You mean: crufty old versions behind. "variants" has a different meaning for MacPorts.
I've tried:
port -uR upgrade outdated
in the hopes that "-u" would "uninstall non-active ports when upgrading and uninstalling" (as claimed by the man page) and that combining it with "-R" would "also upgrade dependents" (by which I was hoping "upgrade" meant "rebuild with the newer variant).
Here I don't know what you mean by "variant". If you're talking about variants in the way that MacPorts defines that term, then "upgrade" will only retain the set of variants with which you originally installed the port. If you now want to have a different set of variants on a port, then your only option is to completely uninstall (or at least deactivate) the existing port, and then install it with the variants you now want. I wasn't familiar with -R. You're right, I see it's in the manpage. But MacPorts follows dependencies by default, so I don't think you need -R.
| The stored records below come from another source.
(* ===== verification/Instances.v ===== *)
(** * Concrete instances of the library interfaces

    Small executable functions with which every interface of [Crypto.v] is inhabited and its
    laws hold.  They make no claim about the real primitives: theorems are stated over any
    instance, and these let the witnesses evaluate them at concrete inputs.  They are
    definitions, not global instances; a witness section declares the ones it uses. *)

From S2P Require Import Prelude PyStr Json JsonText Crypto.

#[local] Open Scope Z_scope.

(** A fingerprint of a byte string: a 24-bit rolling sum, padded to the length of a digest. *)
Definition demo_digest (seed : Z) (b : bytes) : bytes :=
  int_to_bytes_big 32 (fold_left (fun acc x => Z.land (acc * 33 + byte_to_Z x) 16777215) b seed).

#[program] Definition demo_hashlib : Hashlib :=
  {| sha3_256 := demo_digest 7; sha256 := demo_digest 11 |}.
Next Obligation. intros. apply length_int_to_bytes_big. Qed.
Next Obligation. intros. apply length_int_to_bytes_big. Qed.

(** Sorted keys, no whitespace. *)
Definition demo_rfc8785 : Rfc8785 :=
  {| rfc8785_dumps d := Ok (utf8_encode (json_dumps (canon d))) |}.

Lemma demo_rfc8785_laws : @Rfc8785Laws demo_rfc8785.
Proof.
  split.
  - intros a b Hab. unfold rfc8785_dumps, demo_rfc8785. by rewrite Hab.
  - intros a b x Ha Hb [= Ea] [= Eb].
    assert (json_dumps (canon a) = json_dumps (canon b)) as E.
    { rewrite <- Eb in Ea. by apply utf8_encode_inj in Ea. }
    pose proof (json_loads_dumps _ (canon_wf a Ha)) as La.
    rewrite E, (json_loads_dumps _ (canon_wf b Hb)) in La. by injection La.
Qed.

(** Keys: an Ed25519 key is 32 bytes, the public half equal to the private one; a curve key is
    a pair of 32-byte coordinates with a flag for P-256. *)
Definition demo_ed : Type := dsig (fun b : bytes => length b = 32%nat).

Definition demo_ed_of (b : bytes) : result demo_ed :=
  match decide (length b = 32%nat) with
  | left H => Ok (dexist b H)
  | right _ => raise ValueError "An Ed25519 key is 32 bytes long"
  end.

Definition coordinates_ok (k : Z * Z * bool) : Prop :=
  0 <= k.1.1 < 256 ^ 32 /\ 0 <= k.1.2 < 256 ^ 32.
#[export] Instance coordinates_ok_dec k : Decision (coordinates_ok k).
Proof. unfold coordinates_ok. apply _. Defined.

Definition demo_ec : Type := dsig coordinates_ok.

Definition demo_ec_of (k : Z * Z * bool) : result demo_ec :=
  match decide (coordinates_ok k) with
  | left H => Ok (dexist k H)
  | right _ => raise ValueError "invalid coordinates"
  end.

Definition demo_mac (k d : bytes) : bytes := demo_digest 13 (k ++ d).

Definition demo_check (expected got : bytes) : result unit :=
  if decide (expected = got) then Ok tt else raise InvalidSignature EmptyString.

Definition demo_ec_bytes (k : demo_ec) : bytes :=
  int_to_bytes_big 32 (`k).1.1 ++ int_to_bytes_big 32 (`k).1.2.

Definition demo_der (k : demo_ec) : bytes :=
  x02 :: (if (`k).2 then x01 else x00) :: demo_ec_bytes k.

Definition demo_pem (b : bytes) : bytes := x01 :: b.

Definition demo_load (b : bytes) : result (demo_ed + demo_ec + unit) :=
  match b with
  | x01 :: k => k ← demo_ed_of k; Ok (inl (inl k))
  | x02 :: f :: k =>
      k ← demo_ec_of (int_from_bytes_big (take 32 k), int_from_bytes_big (drop 32 k), bool_decide (f = x01));
      Ok (inl (inr k))
  | [x03] => Ok (inr tt)
  | _ => raise ValueError "Could not deserialize key data."
  end.

Definition demo_dss (r s : Z) : bytes := int_to_bytes_big 32 r ++ int_to_bytes_big 32 s.

(** A curve signature in raw form: the keyed fingerprint twice. *)
Definition demo_ec_sign (k : demo_ec) (d : bytes) : bytes :=
  demo_mac (demo_ec_bytes k) d ++ demo_mac (demo_ec_bytes k) d.

Definition demo_cryptography : Cryptography :=
  {| Ed25519PrivateKey := demo_ed; Ed25519PublicKey := demo_ed; EllipticCurvePublicKey := demo_ec;
     ed_public_key k := k;
     ed_sign k d := demo_mac (`k) d;
     ed_verify k s d := demo_check (demo_mac (`k) d) s;
     ed_private_raw k := `k; ed_private_pem k := demo_pem (`k);
     ed_public_raw k := `k; ed_public_pem k := demo_pem (`k);
     ed_private_from_raw := demo_ed_of; ed_public_from_raw := demo_ed_of;
     load_pem_private_key b :=
       k ← demo_load b; Ok (match k with inl (inl k) => Some k | _ => None end);
     load_pem_public_key := demo_load; load_der_public_key := demo_load;
     ec_is_p256 k := (`k).2;
     ec_verify_sha256 k s d := demo_check (demo_ec_sign k d) s;
     ec_public_der := demo_der;
     ec_public_numbers k := (`k).1;
     ec_p256_from_numbers x y := demo_ec_of (x, y, true);
     encode_dss_signature := demo_dss;
     aesgcm_encrypt key nonce d := d ++ take 16 (demo_mac (key ++ nonce) d);
     aesgcm_decrypt key nonce c :=
       let d := take (length c - 16) c in
       if decide (drop (length c - 16) c = take 16 (demo_mac (key ++ nonce) d))
       then Ok d else raise InvalidTag EmptyString |}.

Lemma demo_ed_of_raw (k : demo_ed) : demo_ed_of (`k) = Ok k.
Proof.
  unfold demo_ed_of. destruct (decide _) as [H|H].
  - f_equal. by apply dsig_eq.
  - destruct H. apply (proj2_dsig k).
Qed.

Lemma demo_ec_of_raw (k : demo_ec) : demo_ec_of (`k) = Ok k.
Proof.
  unfold demo_ec_of. destruct (decide _) as [H|H].
  - f_equal. by apply dsig_eq.
  - destruct H. apply (proj2_dsig k).
Qed.

Lemma demo_load_der k : demo_load (demo_der k) = Ok (inl (inr k)).
Proof.
  unfold demo_der, demo_ec_bytes. cbn [demo_load].
  rewrite take_app_length', drop_app_length' by (symmetry; apply length_int_to_bytes_big).
  pose proof (proj2_dsig k) as [Hx Hy].
  rewrite !int_from_to_bytes_big by done.
  assert (bool_decide ((if (`k).2 then x01 else x00) = x01) = (`k).2) as -> by by destruct (`k).2.
  replace ((`k).1.1, (`k).1.2, (`k).2) with (`k) by by destruct (`k) as [[] ].
  by rewrite demo_ec_of_raw.
Qed.

Lemma demo_ec_numbers (k : demo_ec) :
  (`k).2 = true ->
  0 <= (`k).1.1 < 256 ^ 32 /\ 0 <= (`k).1.2 < 256 ^ 32 /\
  demo_ec_of ((`k).1.1, (`k).1.2, true) = Ok k.
Proof.
  intros Hk. pose proof (proj2_dsig k) as [Hx Hy]. split; [exact Hx|]. split; [exact Hy|].
  rewrite <- (demo_ec_of_raw k). f_equal. destruct (`k) as [[x y] f]. cbn in *. by subst.
Qed.

Lemma demo_check_refl x : demo_check x x = Ok tt.
Proof. unfold demo_check. by rewrite decide_True. Qed.

Lemma demo_pem_load (k : demo_ed) : demo_load (demo_pem (`k)) = Ok (inl (inl k)).
Proof. unfold demo_pem. cbn [demo_load]. by rewrite demo_ed_of_raw. Qed.

Lemma demo_mac_length k d : length (demo_mac k d) = 32%nat.
Proof. apply length_int_to_bytes_big. Qed.

Lemma demo_aesgcm_length k d : length (d ++ take 16 (demo_mac k d)) = (length d + 16)%nat.
Proof. rewrite length_app, length_take, demo_mac_length. done. Qed.

Lemma demo_aesgcm_roundtrip k d :
  (let c := d ++ take 16 (demo_mac k d) in
   let d' := take (length c - 16) c in
   if decide (drop (length c - 16) c = take 16 (demo_mac k d')) then Ok d'
   else raise InvalidTag EmptyString) = Ok d.
Proof.
  cbv zeta. rewrite demo_aesgcm_length. replace (length d + 16 - 16)%nat with (length d) by lia.
  rewrite take_app_length, drop_app_length. by rewrite decide_True.
Qed.

Lemma demo_cryptography_laws : @CryptographyLaws demo_cryptography.
Proof.
  split.
  - intros k d. exact (demo_check_refl _).
  - exact demo_ed_of_raw.
  - exact demo_ed_of_raw.
  - intros k. exact (proj2_dsig k).
  - intros k. unfold load_pem_private_key, ed_private_pem, demo_cryptography. by rewrite demo_pem_load.
  - exact demo_pem_load.
  - exact demo_load_der.
  - exact demo_ec_numbers.
  - intros key nonce d. exact (demo_aesgcm_roundtrip _ _).
  - intros key nonce d. exact (demo_aesgcm_length _ _).
Qed.

(** Two keys for the witnesses. *)
Definition demo_key (n : Z) : demo_ed := dexist (int_to_bytes_big 32 n) (length_int_to_bytes_big 32 n).

(** The digest of a payload, as a proof commits it. *)
Definition demo_payload_hash (d : dict) : string :=
  match @hash_hex demo_hashlib demo_rfc8785 (JObj d) with Ok h => h | Raise _ => "" end.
This doesn't seem to be the case, but leads to lots of extra warnings during my upgrade, for example, the following (five times, or so):
Error: Uninstall sqlite3 3.3.17_0+darwin_8 failed: Please uninstall the ports that depend on sqlite3 first. ---> Unable to uninstall sqlite3 3.3.17_0+darwin_8, the following ports depend on it: ---> apr-util
At which point, for each piece of cruft, I wander through all the dependents by hand, uninstall each, then uninstall the old variant, then re-install each dependent.
Surely I am doing something wrong. Can someone vend me a clue?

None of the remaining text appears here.